A549 or HeLa cells were plated at 18,000 cells/cm2 (37,000 cells/cm2 for HepG2) on 96-well plates in growth media and cultured for 24 hours. Maintaining 48 hours of total culture time, cells were subsequently treated for 4 hours (left panel) or 24 hours (right panel) with serial dilutions of either camptothecin (max. concentration = 10 µM) or etoposide (max. concentration = 100 µM). Cell handling, fixation and immunostaining were performed according to HCS232 assay protocols. Cells were imaged on the GE IN Cell Analyzer 1000 (3.4) at 10X (10 fields/well) and analyzed (nuclear/cytoplasmic segmentation) using the GE IN Cell Analyzer 1000 Workstation (3.5) Multi Target Analysis algorithm. Data presented are mean ± SEM, n = 4. Note the minimal MnSOD response after just 4 hours of toxin treatment, compared to the 24 hour time point.

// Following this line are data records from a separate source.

Lemma same_pod_trans p q r : same_pod p q -> same_pod q r -> same_pod p r.
Proof. intros (?&?&?&?) (?&?&?&?). unfold same_pod. split_and!; congruence. Qed.
Lemma same_pod_refl p : same_pod p p.
Proof. done. Qed.
Lemma no_deletion_app es es' : no_deletion (es ++ es') <-> no_deletion es /\ no_deletion es'.
Proof. apply Forall_app. Qed.
Lemma not_no_deletion es p : ~ no_deletion (es ++ [Deleted p]).
Proof. intros [_ [[n [=]] _]%Forall_cons]%no_deletion_app. Qed.
Lemma orderly_class p : orderly p = true -> isAppPod p = true -> isSysPod p = false.
Proof. unfold orderly. by destruct (isAppPod p), (isSysPod p). Qed.

Lemma ghost_now_inv b g : ghost b g -> no_deletion (b_events b) -> g = b_cache b.
Proof. intros [_ ?|es p o He _ _ _ _ _] Hn; [done|]. rewrite He in Hn. by apply not_no_deletion in Hn. Qed.

(** An orderly pod is judged by its labels alone. *)
Lemma concerns_orderly p : orderly p = true -> concerns p = Ret (isSysPod p || isAppPod p).
Proof.
  unfold orderly, concerns, isAppPodUnready. destruct (isSysPod p), (isAppPod p); cbn; try done.
  intros Hv%bool_decide_eq_true. by rewrite Hv.
Qed.

(** The indexes of a pod's class. *)
Lemma co_index b g p : calm_ok b g -> exists strict, follows strict (if isSysPod p then isSysPod else isAppPod) g (unsettled b) (pod_index p (b_api b)).
Proof. intros Hb. unfold pod_index. destruct (isSysPod p); eexists; [apply (co_sys _ _ Hb)|apply (co_app _ _ Hb)]. Qed.

Lemma index_readable b g p : calm_ok b g -> readable (fun n => g !! n) (pod_index p (b_api b)).
Proof.
  intros Hb. destruct (co_index b g p Hb) as [strict [_ _ Hs _ _]]. apply Forall_forall. intros m Hm.
  destruct (Hs m Hm) as (q & -> & _). by eexists.
Qed.

(** A change of the cache that keeps uids and times keeps what a scan comes to. *)
Lemma calm_worker_kept b b' g g' :
  calm_ok b g -> b_work b' = b_work b -> same_pod_indexes (b_api b) (b_api b') ->
  (forall n p, g !! n = Some p -> exists p', g' !! n = Some p' /\ same_pod p p' /\
     (p' = p \/ n ∈ b_queue b' \/ n ∈ map event_name (b_events b'))) ->
  (forall n, n ∈ b_queue b \/ n ∈ map event_name (b_events b) -> n ∈ b_queue b' \/ n ∈ map event_name (b_events b')) ->
  calm_worker b' g'.
Proof.
  intros Hb Hw Ha Hg Hq. pose proof (co_worker _ _ Hb) as Hok. unfold calm_worker in *. rewrite Hw.
  assert (forall n p, tracks n p b g -> tracks n p b' g') as Ht.
  { intros n p (Ho & Hord & p1 & Hl & Hs & Hp). split; [done|]. split; [done|].
    destruct (Hg n p1 Hl) as (p2 & Hl2 & Hs2 & Hp2). exists p2. split; [done|]. split; [by eapply same_pod_trans|].
    destruct Hp2 as [->|?]; [|by right]. destruct Hp as [->|Hp]; [by left|right]. by apply Hq. }
  destruct (b_work b) as [|n|n p rest|n p rest]; [done|done|..].
  - destruct Hok as [Htr ->]. split; [by apply Ht|done].
  - destruct Hok as (Htr & Hd & Hc & Hcome). split_and!; [by apply Ht|done|done|]. rewrite (pod_index_same _ _ _ Ha).
    assert (agree g g' (pod_index p (b_api b))) as Hag.
    { intros m Hm. pose proof (index_readable b g p Hb) as Hr. unfold readable in Hr. rewrite Forall_forall in Hr.
      destruct (Hr m Hm) as [q Hl]. destruct (Hg m q Hl) as (q' & Hl' & (Hu & Hcr & _) & _).
      unfold uid, created. rewrite Hl, Hl'. cbn. by rewrite Hu, Hcr. }
    rewrite <-(target_agree g g' p p _ Hag); [|done..]. by eapply comes_to_agree.
Qed.
Lemma performs_none : performs (Ret None) [].
Proof. intros t o [-> ->]. by left. Qed.
Lemma performs_then p q l1 l2 : performs p l1 -> performs q l2 -> performs (and_then p q) (l1 ++ l2).
Proof.
  intros Hp Hq t o [(t1 & t2 & e & -> & [(-> & [= ->])|(c & er & Hs & [= ->])]%Hp & H2)|(s & [[_ [=]]|(c & e & _ & [=])]%Hp & _)]%runs_bind.
  - apply Hq in H2 as [[-> ->]|(c & e & Hs & ->)]; [left; by rewrite map_app|right].
    exists c, e. split; [|done]. by apply stopped_at_after.
  - destruct H2 as [-> ->]. right. exists c, er. rewrite app_nil_r. split; [|done]. by apply stopped_at_before.
Qed.

(** A call that may fail. *)
Ltac performs_call :=
  let e := fresh "e" in
  intros ? ? ([e|] & ? & -> & -> & ->); [right|by left];
  eexists _, e; split; [|done]; eexists [], [], _; by repeat split.

Create HintDb performs.
Lemma performs_GetConfig : performs (ask GetConfig) [GetConfig]. Proof. performs_call. Qed.
Lemma performs_NewManager o : performs (ask (NewManager o)) [NewManager o]. Proof. performs_call. Qed.
Lemma performs_NewClient : performs (ask NewClient) [NewClient]. Proof. performs_call. Qed.
Lemma performs_NewController n : performs (ask (NewController n)) [NewController n]. Proof. performs_call. Qed.
Lemma performs_WatchObjects n k : performs (ask (WatchObjects n k)) [WatchObjects n k]. Proof. performs_call. Qed.
Lemma performs_StartManager : performs (ask StartManager) [StartManager]. Proof. performs_call. Qed.
#[local] Hint Resolve performs_none performs_then performs_GetConfig performs_NewManager performs_NewClient
  performs_NewController performs_WatchObjects performs_StartManager : performs.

HCS232 Rabbit Anti-MnSOD Assay reagent stability.
HeLa cells were seeded at 18,000 cells/cm2 on 96-well plates in growth media and cultured for 24 hours, followed by treatment with 0.1 µM camptothecin (CPT) or 0.4% DMSO (negative control) for an additional 24 hours. Samples were fixed and stained under kit conditions, using either fresh buffers and antibody/Hoechst solutions, or buffers and antibody/Hoechst solutions that had been allowed to sit at room temperature (protected from light) for 24 hours prior to staining. Cells were imaged on the GE IN Cell Analyzer 1000 (3.4) at 10X magnification (10 fields/well) and analyzed (nuclear/cytoplasmic segmentation) using the GE IN Cell Analyzer 1000 Workstation (3.5) Multi Target Analysis algorithm. Cytoplasmic signal:background ratios (i.e., Cy3 cytoplasmic:background intensity ratios) were measured to observe MnSOD expression differences between camptothecin and DMSO-treated cells. Data presented are mean ± SD; n = 3. No significant differences in signal quality were observed between freshly prepared and 24 hour samples.

Immunofluorescence of untreated and toxin-stressed A549 and HeLa cells.
A549 or HeLa cells were plated at 18,000 cells/cm2 on 96-well plates in growth media and cultured for 24 hours. Cells were subsequently treated for 24 hours with camptothecin, etoposide or 0.4% DMSO (negative control). Cell handling, fixation and immunostaining were performed according to HCS232 assay protocols. Cells were imaged on the GE IN Cell Analyzer 1000 (3.4) at 20X objective magnification. Left and center panels: Monochromatic images of Hoechst HCS Nuclear Stain and MnSOD fluorescence. Right panel: Fused images of Hoechst HCS Nuclear Stain (blue) and MnSOD fluorescence (red).